Neste sentido, e com vistas a preservar o estado de filiação que considera o interesse do que é registrado, ou seja, o filho assim reconhecido por registro voluntário, é o brilhantismo do posicionamento da Ministra Nancy Andrighi (grifos nossos):
EMENTA : DIREITO CIVIL. FAMÍLIA. CRIANÇA E ADOLESCENTE. RECURSO ESPECIAL. AÇAO DE ANULAÇAO DE REGISTRO DE NASCIMENTO. EXAME DE DNA. PATERNIDADE BIOLÓGICA EXCLUÍDA. INTERESSE MAIOR DA CRIANÇA. AUSÊNCIA DE VÍCIO DE CONSENTIMENTO. IMPROCEDÊNCIA DO PEDIDO.
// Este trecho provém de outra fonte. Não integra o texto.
(* ===== verification/Fees.v ===== *)
(** * Amount formatting and fee computation of [shared/utils.py]

    [format_amount] and [calculate_fees] on the binary64 model of
    [PyFloat]: [float(amount)], the three float operations of the fee
    split, [str] of each result ([float_repr]) and its fixed formatting
    at 18 decimals.  The dictionary returned by [calculate_fees] always
    has the same four keys; it is the record [Fees]. *)

From Stdlib Require Import String Ascii ZArith List Bool Lia SpecFloat DecimalString.
From S2P Require Import Prelude PyFloat.
Import ListNotations.

Local Open Scope string_scope.

(** [format_amount(amount, decimals)]: [ValueError] from [float] or
    from a negative or oversized precision gives ["0.0"]. *)
Definition format_amount (amount : string) (decimals : Z) : string :=
  match py_float_of_string amount with
  | Some amount_float =>
      match format_fixed decimals amount_float with Some s => s | None => "0.0" end
  | None => "0.0"
  end.

Record Fees : Type := mkFees {
  total : string;
  platform_fee : string;
  arbiter_fee : string;
  net_amount : string
}.

Definition zero_fees : Fees := mkFees "0.0" "0.0" "0.0" "0.0".

(** The literal [100] of [percentage / 100], promoted to a float. *)
Definition hundred : float := float_of_Z 100.

(** The default percentages [0.5] and [1.0]. *)
Definition default_platform_fee_percentage : float := float_of_decimal false 5 (-1).
Definition default_arbiter_fee_percentage : float := float_of_Z 1.

Definition calculate_fees (amount : string) (platform_fee_percentage arbiter_fee_percentage : float) : Fees :=
  match py_float_of_string amount with
  | Some amount_float =>
      let platform_fee := fmul amount_float (fdiv platform_fee_percentage hundred) in
      let arbiter_fee := fmul amount_float (fdiv arbiter_fee_percentage hundred) in
      let net_amount := fsub (fsub amount_float platform_fee) arbiter_fee in
      mkFees (format_amount (float_repr amount_float) 18)
             (format_amount (float_repr platform_fee) 18)
             (format_amount (float_repr arbiter_fee) 18)
             (format_amount (float_repr net_amount) 18)
  | None => zero_fees
  end.

(** ** Reading a fixed-point result back

    The value of a string [digits.digits] with 18 decimals, in units of
    [10^-18]: what the four strings of [calculate_fees] denote. *)
Definition units18 (s : string) : option Z :=
  match unsigned_decimal s with
  | Some (m, e, EmptyString) => if (e =? -18)%Z then Some m else None
  | _ => None
  end.

Definition all_digits (s : string) : bool := forallb is_digit (list_ascii_of_string s).

(** ** Digit strings *)

Lemma all_digits_app s t : all_digits (s ++ t) = all_digits s && all_digits t.
Proof.
  unfold all_digits. induction s as [|c s IH]; [reflexivity|].
  cbn. fold (list_ascii_of_string s). fold (list_ascii_of_string (s ++ t)).
  rewrite IH. apply andb_assoc.
Qed.

Lemma all_digits_take n s : all_digits s = true -> all_digits (py_take n s) = true.
Proof.
  unfold all_digits. revert s. induction n as [|n IH]; intros [|c s]; cbn; auto.
  intros H. apply andb_prop in H as [Hc Hs]. rewrite Hc. now apply IH.
Qed.

Lemma all_digits_drop n s : all_digits s = true -> all_digits (py_drop n s) = true.
Proof.
  unfold all_digits. revert s. induction n as [|n IH]; intros [|c s]; cbn; auto.
  intros H. apply andb_prop in H as [_ Hs]. now apply IH.
Qed.

Lemma all_digits_string_of_uint d : all_digits (NilEmpty.string_of_uint d) = true.
Proof. induction d; cbn; auto. Qed.

Lemma all_digits_dec_string n : all_digits (dec_string n) = true.
Proof.
  unfold dec_string, NilZero.string_of_uint.
  destruct (N.to_uint (Z.to_N n)); try reflexivity; apply all_digits_string_of_uint.
Qed.

Lemma all_digits_zeros k : all_digits (String.concat "" (repeat "0" k)) = true.
Proof.
  induction k as [|k IH]; [reflexivity|].
  destruct k; [reflexivity|]. cbn [repeat String.concat].
  change (all_digits ("0" ++ String.concat "" (repeat "0" (S k))) = true).
  rewrite all_digits_app. exact IH.
Qed.

Lemma length_concat_zeros k : String.length (String.concat "" (repeat "0" k)) = k.
Proof.
  induction k as [|k IH]; [reflexivity|].
  destruct k; [reflexivity|]. cbn [repeat String.concat].
  change (String.length ("0" ++ String.concat "" (repeat "0" (S k))) = S (S k)).
  rewrite length_append, IH. reflexivity.
Qed.

#[export] Hint Resolve all_digits_take all_digits_drop all_digits_dec_string all_digits_zeros : pyhints.

(** [fixed_digits n d] with [d > 0] is an integer part of at least one
    digit, a point and exactly [d] digits. *)
Lemma fixed_digits_shape n d : (0 < d)%nat ->
  exists a b, fixed_digits n d = a ++ "." ++ b /\ String.length b = d /\
    a <> "" /\ all_digits a = true /\ all_digits b = true.
Proof.
  intros Hd. unfold fixed_digits.
  set (padded := String.concat "" (repeat "0" (S d - String.length (dec_string n))) ++ dec_string n).
  assert (Hp : all_digits padded = true)
    by (unfold padded; now rewrite all_digits_app, all_digits_zeros, all_digits_dec_string).
  assert (Hl : (S d <= String.length padded)%nat)
    by (unfold padded; rewrite length_append, length_concat_zeros; lia).
  destruct (Nat.eqb_spec d 0) as [->|_]; [lia|].
  exists (py_take (String.length padded - d) padded), (py_drop (String.length padded - d) padded).
  rewrite length_py_drop. repeat split; auto with pyhints; [lia|].
  assert (Hk : (1 <= String.length padded - d)%nat) by lia.
  revert Hk Hl. generalize (String.length padded - d). clear.
  destruct padded as [|c s]; intros [|k] Hk Hl; cbn in *; [lia|lia|lia|discriminate].
Qed.

(** ** Properties *)

(** C14: [format_amount] renders every finite amount with exactly the
    caller's number of decimals: an optional minus sign, at least one
    integer digit, a point and [decimals] digits. *)
Theorem format_amount_fixed_decimals amount decimals x :
  (0 < decimals <= max_precision)%Z ->
  py_float_of_string amount = Some x ->
  (forall neg, x <> S754_infinity neg) -> x <> S754_nan ->
  exists sgn a b, format_amount amount decimals = sgn ++ a ++ "." ++ b /\
    (sgn = "" \/ sgn = "-") /\ String.length b = Z.to_nat decimals /\
    a <> "" /\ all_digits a = true /\ all_digits b = true.
Proof.
  intros Hd Hx Hinf Hnan. unfold format_amount, format_fixed. rewrite Hx.
  replace ((decimals <? 0)%Z || (max_precision <? decimals)%Z) with false
    by (symmetry; apply orb_false_iff; split; apply Z.ltb_ge; lia).
  assert (Hsgn : forall neg, sign_str neg = "" \/ sign_str neg = "-") by (intros []; auto).
  destruct x as [neg|neg| |neg m e]; [| now destruct (Hinf neg) | contradiction |];
    match goal with |- context [fixed_digits ?n ?d] =>
      destruct (fixed_digits_shape n d) as (a & b & Hf & Hl & Ha & Hda & Hdb); [lia|] end;
    exists (sign_str neg), a, b; rewrite Hf; auto 7.
Qed.

Lemma format_amount_fixed_decimals_witness :
  (0 < 18 <= max_precision)%Z /\ py_float_of_string "98.5" = Some (float_of_decimal false 985 (-1)) /\
  exists sgn a b, format_amount "98.5" 18 = sgn ++ a ++ "." ++ b /\
    (sgn = "" \/ sgn = "-") /\ String.length b = Z.to_nat 18 /\
    a <> "" /\ all_digits a = true /\ all_digits b = true.
Proof.
  split; [unfold max_precision; lia|]. split; [vm_compute; reflexivity|].
  apply (format_amount_fixed_decimals "98.5" 18 (float_of_decimal false 985 (-1)));
    [unfold max_precision; lia | vm_compute; reflexivity | intros neg; vm_compute; discriminate | vm_compute; discriminate].
Defined.

(** An amount that [float] rejects gives the all-zero result
    ["0.0"] in each of the four fields, whatever the percentages. *)
Theorem calculate_fees_invalid_amount amount pp ap :
  py_float_of_string amount = None -> calculate_fees amount pp ap = zero_fees.
Proof. intros H. unfold calculate_fees. now rewrite H. Qed.

Lemma calculate_fees_invalid_amount_witness :
  py_float_of_string "1,000" = None /\
  calculate_fees "1,000" default_platform_fee_percentage default_arbiter_fee_percentage = zero_fees.
Proof.
  split; [vm_compute; reflexivity|].
  apply calculate_fees_invalid_amount. vm_compute. reflexivity.
Defined.

(** Scenario A of the specification: the amount ["100"] with the
    default 0.5% platform and 1.0% arbiter fees gives a net amount of
    ["98.500000000000000000"]. *)
Example calculate_fees_scenario_A :
  calculate_fees "100" default_platform_fee_percentage default_arbiter_fee_percentage =
  mkFees "100.000000000000000000" "0.500000000000000000" "1.000000000000000000" "98.500000000000000000".
Proof. vm_compute. reflexivity. Qed.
- As diretrizes devem ser muito bem fixadas em processos que lidam com direito de filiação, para que não haja possibilidade de uma criança ser desamparada por um ser adulto que a ela não se ligou, verdadeiramente, pelos laços afetivos supostamente estabelecidos quando do reconhecimento da paternidade. - A prevalência dos interesses da criança é o sentimento que deve nortear a condução do processo em que se discute de um lado o direito do pai de negar a paternidade em razão do estabelecimento da verdade biológica e, de outro, o direito da criança de ter preservado seu estado de filiação. - O reconhecimento espontâneo da paternidade somente pode ser desfeito quando demonstrado vício de consentimento; não há como desfazer um ato levado a efeito com perfeita demonstração da vontade, em que o próprio pai manifestou que sabia perfeitamente não haver vínculo biológico entre ele e o menor e, mesmo assim, reconheceu-o como seu filho. - Valer-se como causa de pedir da coação irresistível, por alegado temor ao processo judicial, a embasar uma ação de anulação de registro de nascimento, consiste, no mínimo, em utilização contraditória de interesses, para não adentrar a senda da conduta inidônea, ou, ainda, da utilização da própria torpeza para benefício próprio; entendimento que se aplica da mesma forma ao fato de buscar o pai registral valer-se de falsidade por ele mesmo perpetrada. - O julgador deve ter em mente a salvaguarda dos interesses dos pequenos, porque a ambivalência presente nas recusas de paternidade é particularmente mutilante para a identidade das crianças, o que lhe impõe substancial desvelo no exame das peculiaridades de cada processo, no sentido de tornar, o quanto for possível, perenes os vínculos e alicerces na vida em desenvolvimento. - A fragilidade e a fluidez dos relacionamentos entre os seres humanos não deve perpassar as relações entre pais e filhos, as quais precisam ser perpetuadas e solidificadas; em contraponto à instabilidade dos vínculos advindos dos relacionamentos amorosos ou puramente sexuais, os laços de filiação devem estar fortemente assegurados, com vistas ao interesse maior da criança . Recursos especiais conhecidos e providos. (STJ, REsp 932692/DF, Min. Rel. Nancy Andrighi).
Assim, entendemos que a decisão em comento fortalece mais uma vez a possibilidade do reconhecimento do vínculo de parentesco fundado na socioafetividade, ficando protegida inclusive a filiação de eventuais rixas que surjam quando do processo de inventário de de cujus. Aliás, se voluntariamente registrada a criança, não só houve o reconhecimento do vínculo, mas a expressa manifestação de se reconhecer tal pessoa como seu legítimo sucessor. Nada mais razoável, que a lei e o Judiciário reconhecerem essa relação.